Routing

 View Only

IMPORTANT MODERATION NOTICE

This community is currently under full moderation, meaning  all posts will be reviewed before appearing in the community. Please expect a brief delay—there is no need to post multiple times. If your post is rejected, you'll receive an email outlining the reason(s). We've implemented full moderation to control spam. Thank you for your patience and participation.



  • 1.  VRF policy questions

    Posted 12-24-2021 15:38
    I have the following:
    set policy-options policy-statement C2-H-import term 1 then reject
    set routing-instances C2-H instance-type vrf
    set routing-instances C2-H interface ge-0/0/7.311
    set routing-instances C2-H interface lo0.1
    set routing-instances C2-H vrf-import C2-H-import
    set routing-instances C2-H vrf-export C2-H-export
    set routing-instances C2-H protocols bgp group ce peer-as 64600
    set routing-instances C2-H protocols bgp group ce neighbor 192.168.0.42
    
    root@R1# run show route 172.31.76.0/24
    
    C2-H.inet.0: 7 destinations, 7 routes (7 active, 0 holddown, 0 hidden)
    + = Active Route, - = Last Active, * = Both
    
    172.31.76.0/24     *[BGP/170] 00:01:28, localpref 100
                          AS path: 64600 54591 54591 I, validation-state: unverified
                        > to 192.168.0.42 via ge-0/0/7.311
    
    bgp.l3vpn.0: 4 destinations, 4 routes (4 active, 0 holddown, 0 hidden)
    + = Active Route, - = Last Active, * = Both
    
    172.30.5.7:6:172.31.76.0/24
                       *[BGP/170] 08:40:57, localpref 100, from 172.30.5.41
                          AS path: 64600 I, validation-state: unverified
                          to 172.30.0.2 via ae0.0, Push 299936, Push 299888(top)
                        > to 172.30.0.10 via ge-0/0/2.118, Push 299936, Push 299840(top)
    ​

    The import rejects everything, does that mean no routes learnt from l3vpn should not go to VRF route table ?  I do not understand why 172.31.76.0/24 shows in the vrf route table.

    thanks !!



  • 2.  RE: VRF policy questions

    Posted 12-26-2021 05:52
    Your assumption is correct, the "C2-H-import" policy should reject import of any routes from far end PEs, however the active your for the /24 in  C2-H.inet.0  table is learnt from your direct bgp peer, 192.168.0.42, not remote PE.
    I believe this is the PE-CE portion, you can reject this route as well by adding another import policy under BGP.

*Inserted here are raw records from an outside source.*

Lemma has_name_insert_or_replace (name : string) (t : table) (r : Row) :
  has_name name (insert_or_replace t r) <->
  row_product_name r = name \/ has_name name t.
Proof.
  unfold has_name. split.
  - intros (r' & Hin & Hn). apply insert_or_replace_In in Hin.
    destruct Hin as [-> | [Hin _]]; [now left | right; eauto].
  - intros [Hn | (r' & Hin & Hn)].
    + exists r. split; [|exact Hn]. apply insert_or_replace_In. now left.
    + destruct (string_dec (row_product_name r') (row_product_name r)) as [E|E].
      * exists r. split; [apply insert_or_replace_In; now left | congruence].
      * exists r'. split; [|exact Hn]. apply insert_or_replace_In. tauto.
Qed.

Lemma has_name_executemany (name : string) (rows : list Row) (t : table) :
  has_name name (executemany rows t) <-> has_name name rows \/ has_name name t.
Proof.
  unfold executemany. revert t.
  induction rows as [|r rows IH]; simpl; intros t.
  - unfold has_name at 2. simpl. split; [tauto|].
    intros [(r & [] & _) | H]; exact H.
  - rewrite IH, has_name_insert_or_replace. unfold has_name at 1 3. simpl.
    split.
    + intros [(r' & Hin & Hn) | [Hn | H]]; eauto 6.
    + intros [(r' & [<- | Hin] & Hn) | H]; eauto 6.
Qed.

Lemma lookup_has_name (t : table) (q : string) :
  has_name (Str.lower (Str.strip q)) t ->
  exists p, lookup t q = Some p /\
            schemas.product_name p = Str.lower (Str.strip q).
Proof.
  intros (r & Hin & Hn). unfold lookup.
  destruct (fetchone (select_by_name (Str.lower (Str.strip q)) t))
    as [row|] eqn:E.
  - exists (to_location row). split; [reflexivity|].
    apply fetchone_In, select_by_name_In in E. simpl. tauto.
  - apply fetchone_None in E.
    assert (In r (select_by_name (Str.lower (Str.strip q)) t)) as H
      by (apply select_by_name_In; tauto).
    rewrite E in H. destruct H.
Qed.

End Database.

Section SeedingFacts.

Import database.

Variable float_of_string : string -> option Q.

Lemma seed_row_name (record : CsvRecord) (r : Row) :
  seed_row float_of_string record = Ok r ->
  row_product_name r = Str.lower (Str.strip (csv_product_name record)).
Proof.
  unfold seed_row.
  destruct (float_of_string (csv_price record)); simpl; [|discriminate].
  intros [= <-]. reflexivity.
Qed.

Lemma seed_rows_names (reader : list CsvRecord) (acc rows : list Row) :
  seed_rows float_of_string reader acc = Ok rows ->
  forall record, In record reader ->
    has_name (Str.lower (Str.strip (csv_product_name record))) rows.
Proof.
  revert acc. induction reader as [|x reader IH]; simpl; intros acc H record.
  - intros [].
  - destruct (seed_row float_of_string x) as [r|e] eqn:E; simpl in H;
      [|discriminate].
    intros [<- | Hin]; [|exact (IH _ H _ Hin)].
    assert (forall rd a rs, seed_rows float_of_string rd a = Ok rs ->
              forall y, In y a -> In y rs) as Hacc.
    { clear. induction rd as [|z rd IH]; simpl; intros a rs H y Hy.
      - injection H as <-. exact Hy.
      - destruct (seed_row float_of_string z); simpl in H; [|discriminate].
        apply (IH _ _ H). apply in_app_iff. now left. }
    exists r. split; [|apply seed_row_name, E].
    apply (Hacc _ _ _ H). apply in_app_iff. right. now left.
Qed.

(** After seeding an empty table every record of the CSV file has a row
    under its stripped and lowercased name, and the key is respected. *)
Lemma seeded_table (reader : list CsvRecord) (t : table) :
  _ensure_schema_and_seed float_of_string (Some reader) [] = Ok t ->
  primary_key t /\
  forall record, In record reader ->
    has_name (Str.lower (Str.strip (csv_product_name record))) t.
Proof.
  unfold _ensure_schema_and_seed. simpl.
  destruct (seed_rows float_of_string reader []) as [rows|e] eqn:E; simpl;
    [|discriminate].
  pose proof (seed_rows_names _ _ _ E) as Hnames.
  destruct rows as [|r rows]; intros [= <-].
  - split; [apply primary_key_empty | exact Hnames].
  - split; [apply (primary_key_executemany (r :: rows)), primary_key_empty|].
    intros record Hin. apply (has_name_executemany _ (r :: rows)). left. auto.
Qed.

  • 3.  RE: VRF policy questions

    Posted 12-26-2021 14:41
    thanks so much !  I will look more closely.


  • 4.  RE: VRF policy questions

    Posted 12-26-2021 05:54
    It may be because your configuration is making use ofvrf-import which controls what BGP VPNv4 prefixes get imported into the VRF's Routing Table by matching Route-Targets.
    The BGP route displayed in C2-H.inet.0 seems not to be there via BGP VPNv4 (received from within the MPLS) but most likely is coming from the BGP session with the CPE via ge-0/0/7.311.
    If you wish not to see any BGP entry in C2-H.inet.0, can you give a try with the regular import [ policy-names ]; in your BGP configuration?

    ------------------------------
    Hector Gustavo Serrano Gutierrez
    ------------------------------



  • 5.  RE: VRF policy questions

    Posted 12-26-2021 14:41
    thanks so much. I will look more closely.